◆ Aim of the exercise
Down to the last line, retype each line of the entries exactly, starting with the one that contains "major version of".

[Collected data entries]
(** ** Listeners *)

(** The ["connection.update"] listener [createSession] installs on the
    socket [h] it made for [id]; [l] is the session object it closes over. *)
Definition session_update (v : Variant) (id : string) (l h : nat) (u : Update)
    (w : World) : World :=
  match v with
  | ban_md =>
      let w :=
        if Js.truthy_opt (u_qr u) then
          with_obj l (fun s =>
            mkSession (sock s) (u_qr u) (now w) (s_user s) (s_connection s)
                      (sentSessionMsg s)) w
        else w in
      let w :=
        match u_connection u with
        | Some c =>
            if Js.truthy c then
              with_obj l (fun s =>
                mkSession (sock s) (lastQR s) (lastQRAt s) (s_user s) c
                          (sentSessionMsg s)) w
            else w
        | None => w
        end in
      match sock_user h w with
      | Some who =>
          with_obj l (fun s =>
            mkSession (sock s) (lastQR s) (lastQRAt s) (Some who)
                      (s_connection s) (sentSessionMsg s)) w
      | None => w
      end
  | part_000 =>
      let w :=
        if Js.truthy_opt (u_qr u) then
          with_obj l (fun s =>
            mkSession (sock s) (u_qr u) (now w) (s_user s) (s_connection s)
                      (sentSessionMsg s)) w
        else w in
      if bool_decide (u_connection u = Some "open")
         && negb (from_option sentSessionMsg false (objs w !! l))
         && Js.truthy_opt (sock_user h w)
      then spawn (AwaitSend l) (call (SendMessage h id) w)
      else w
  | server =>
      if bool_decide (u_connection u = Some "close")
      then with_sessions (delete id) w
      else w
  | part_003 => w
  end.

(** After [await sock.sendMessage(...)], whichever way it settled. *)
Definition send_settled (l : nat) : World → World :=
  with_obj l (fun s =>
    mkSession (sock s) (lastQR s) (lastQRAt s) (s_user s) (s_connection s)
              true).

(** The second [if] of [handler]: the socket reports ["open"]. *)
Definition handler_open (v : Variant) (r : nat) (id : string) (h : nat)
    (u : Update) (w : World) : World :=
  if bool_decide (u_connection u = Some "open") && negb (is_responded r w)
  then
    let w := set_responded r w in
    match v with
    | server =>
        let w :=
          res_json r (json [("ok", JBool true); ("connected", JBool true)]) w in
        ev_off h (WaitListener r id) w
    | _ =>
        res_json r (json ([("message", JStr (logged_in v))]
                          ++ jfield "user" (sock_user h w)
                          ++ [("sessionId", JStr id)])) w
    end
  else w.

(** [handler] of the QR route, up to its [await qrcode.toDataURL(...)]. *)
Definition handler (v : Variant) (r : nat) (id : string) (h : nat)
    (u : Update) (w : World) : World :=
  match u_qr u with
  | Some payload =>
      if Js.truthy payload && negb (is_responded r w)
      then spawn (AwaitEventQR r id h u) (set_responded r w)
      else handler_open v r id h u w
  | None => handler_open v r id h u w
  end.

(** [handler] resumed when [qrcode.toDataURL(update.qr)] settles.  Only
    server.js awaits it inside a [try]; elsewhere a rejection leaves the
    async [handler], whose promise the emitter drops. *)
Definition handler_encoded (v : Variant) (r : nat) (id : string) (h : nat)
    (u : Update) (o : Outcome) (w : World) : World :=
  match v, o with
  | server, Fulfilled png =>
      let w := res_json r (json [("ok", JBool true); ("qr", JStr png)]) w in
      let w := ev_off h (WaitListener r id) w in
      handler_open v r id h u w
  | server, Rejected _ =>
      let w :=
        res_json r (mkReply 500 [("ok", JBool false);
                                 ("error", JStr "Failed to encode QR")]) w in
      let w := ev_off h (WaitListener r id) w in
      handler_open v r id h u w
  | _, Fulfilled img =>
      let w := res_json r (json [("qr", JStr img); ("sessionId", JStr id)]) w in
      handler_open v r id h u w
  | _, Rejected _ => unhandled w
  end.

(** The callback given to [setTimeout] by the QR route of request [r]. *)
Definition timeout_cb (v : Variant) (r : nat) (t : Timer) (w : World)
  : World :=
  match v with
  | ban_md | part_000 =>
      if negb (is_responded r w)
      then res_json r (json [("error", JStr qr_unavailable);
                             ("sessionId", JStr (t_id t))]) w
      else w
  | server =>
      if negb (is_responded r w)
      then
        let w := set_responded r w in
        let w :=
          res_json r (mkReply 504 [("ok", JBool false);
                                   ("error", JStr "QR timeout")]) w in
        ev_off (t_sock t) (WaitListener r (t_id t)) w
      else w
  | part_003 =>
      match reqs w !! r ≫= qrData with
      | Some d =>
          if Js.truthy d
          then res_json r (json [("ok", JBool true);
                                 ("qr", JStr ("data:image/png;base64," +:+ d));
                                 ("session", JStr (t_id t))]) w
          else res_json r (json [("ok", JBool false);
                                 ("message", JStr "QR not available yet.")]) w
      | None =>
          res_json r (json [("ok", JBool false);
                            ("message", JStr "QR not available yet.")]) w
      end
  end.

(** Calling one registered function with the update. *)
Definition callback (v : Variant) (h : nat) (f : Listener) (u : Update)
    (w : World) : World :=
  match f with
  | SessionListener id l => session_update v id l h u w
  | WaitListener r id => handler v r id h u w
  | ProbeListener r =>
      if Js.truthy_opt (u_qr u) then set_qrData r (u_qr u) w else w
  end.

(** One registration's turn within an emit: a [once] registration is taken
    off the socket first. *)
Definition deliver (v : Variant) (h : nat) (u : Update) (w : World)
    (g : Registration) : World :=
  let w := if once g then ev_off h (fn g) w else w in
  callback v h (fn g) u w.

(** [sock.ev.emit("connection.update", u)]: the listeners registered when
    the emit starts are called in registration order. *)
Definition emit (v : Variant) (h : nat) (u : Update) (w : World) : World :=
  match socks w !! h with
  | Some s => foldl (deliver v h u) w (listeners s)
  | None => w
  end.

(** ** Routes after [createSession] has returned *)

(** [lastQR && Date.now() - lastQRAt < 60_000], on the values createSession
    returned: the cached payload when it is to be reused. *)
Definition fresh_qr (s : Session) (w : World) : option string :=
  match lastQR s with
  | Some payload =>
      if Js.truthy payload && bool_decide (now w - lastQRAt s < qr_ttl)%Z
      then Some payload
      else None
  | None => None
  end.

(** /api/qr (and /qr) from the line after [await createSession(...)];
    [s] is the value createSession returned. *)
Definition qr_route_k (v : Variant) (r : nat) (id : string) (s : Session)
    (w : World) : World :=
  let h := sock s in
  let wait (w : World) :=
    let w := ev_on h (mkReg (WaitListener r id) true) w in
    let w := setTimeout r (mkTimer (now w + qr_timeout v) id h) w in
    match v with
    | part_000 => on_finish_clear r w
    | _ => w
    end in
  match v with
  | ban_md | part_000 =>
      match sock_user h w with
      | Some who =>
          res_json r (json [("message", JStr (logged_in v));
                            ("user", JStr who);
                            ("sessionId", JStr id)]) w
      | None =>
          match fresh_qr s w with
          | Some payload => spawn (AwaitCachedQR r id payload) w
          | None => wait w
          end
      end
  | server =>
      let w := ev_on h (mkReg (WaitListener r id) false) w in
      setTimeout r (mkTimer (now w + qr_timeout v) id h) w
  | part_003 =>
      let w := ev_on h (mkReg (ProbeListener r) false) w in
      setTimeout r (mkTimer (now w + qr_timeout v) id h) w
  end.

(** The cache branch resumed when [qrcode.toDataURL(lastQR)] settles.  The
    route awaits it outside any [try]. *)
Definition cached_encoded (r : nat) (id : string) (o : Outcome) (w : World)
  : World :=
  match o with
  | Fulfilled img =>
      res_json r (json [("qr", JStr img); ("sessionId", JStr id)]) w
  | Rejected _ => unhandled w
  end.

(** The pairing route from the line after [await createSession(...)];
    [sessionId] is the request parameter and [id] the id createSession chose. *)
Definition pair_route_k (v : Variant) (r : nat) (sessionId phone id : string)
    (s : Session) (w : World) : World :=
  let h := sock s in
  let request (w : World) :=
    spawn (AwaitPairCode r sessionId id) (call (RequestPairingCode h phone) w) in
  match v with
  | ban_md | part_000 =>
      match sock_user h w with
      | Some who =>
          res_json r (json [("message", JStr "Already logged in");
                            ("user", JStr who);
                            ("sessionId",
                             JStr match v with
                                  | part_000 => sessionId
                                  | _ => id
                                  end)]) w
      | None => request w
      end
  | server => request w
  | part_003 =>
      if sock_pairing h w then request w
      else
        res_json r
          (json [("ok", JBool false);
                 ("message",
                  JStr "Pairing code not supported by this Baileys version. Use QR login.")])
          w
  end.

(** The pairing route resumed when [sock.requestPairingCode] settles. *)
Definition pair_settled (v : Variant) (r : nat) (sessionId id : string)
    (o : Outcome) (w : World) : World :=
  match v, o with
  | ban_md, Fulfilled code =>
      res_json r (json [("code", JStr code); ("sessionId", JStr id)]) w
  | ban_md, Rejected m =>
      res_json r (json [("error",
                         JStr (Js.or_else (Some m) "Failed to generate code"));
                        ("sessionId", JStr id)]) w
  | part_000, Fulfilled code =>
      res_json r (json [("code", JStr code); ("sessionId", JStr sessionId)]) w
  | part_000, Rejected m =>
      res_json r (json [("error",
                         JStr (Js.or_else (Some m) "Failed to generate code"));
                        ("sessionId", JStr sessionId)]) w
  | server, Fulfilled code =>
      res_json r (json [("ok", JBool true); ("code", JStr code)]) w
  | server, Rejected _ =>
      res_json r (mkReply 500 [("ok", JBool false);
                               ("error", JStr "Failed to get pairing code")]) w
  | part_003, Fulfilled raw =>
      res_json r
        (json [("ok", JBool true);
               ("code", JStr (code8 raw));
               ("message",
                JStr "Enter this 8-digit code on your phone (Linked devices)")])
        w
  | part_003, Rejected m =>
      res_json r (json [("ok", JBool false); ("message", JStr m)]) w
  end.

(** [createSession] returns to the route that awaits it. *)
Definition return_to (v : Variant) (k : Caller) (id : string) (s : Session)
    (w : World) : World :=
  match k with
  | QrRoute r => qr_route_k v r id s w
  | PairRoute r sessionId phone => pair_route_k v r sessionId phone id s w
  end.

(** [createSession] throws into the route that awaits it.

    The pairing route of server.js awaits inside a [try] and answers 500.

    Both routes of ban-md.js and of its long-poll sibling await outside any
    [try], so the promise of the async route rejects.  Their QR route is
    mounted on ["/api/qr/:sessionId?"], a path only Express 4 accepts, and
    Express 4 attaches no handler to the promise a route returns: the
    rejection is unhandled.

    The QR route of server.js and the routes of the query-string API await
    outside a [try] as well, but nothing in the sources ties them to one
    major version of the framework: Express 5 passes the rejection to its
    error handler, which answers the request itself.  No [res.json] call is
    made for the request and the process goes on. *)
Definition throw_to (v : Variant) (k : Caller) (w : World) : World :=
  match v, k with
  | server, PairRoute r _ _ =>
      res_json r (mkReply 500 [("ok", JBool false);
                               ("error", JStr "Failed to get pairing code")]) w
  | (ban_md | part_000), _ => unhandled w
  | _, _ => w
  end.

◆ Exercise response
    major version of the framework: Express 5 passes the rejection to its
    error handler, which answers the request itself.  No [res.json] call is
    made for the request and the process goes on. *)
Definition throw_to (v : Variant) (k : Caller) (w : World) : World :=
  match v, k with
  | server, PairRoute r _ _ =>
      res_json r (mkReply 500 [("ok", JBool false);
                               ("error", JStr "Failed to get pairing code")]) w
  | (ban_md | part_000), _ => unhandled w
  | _, _ => w
  end.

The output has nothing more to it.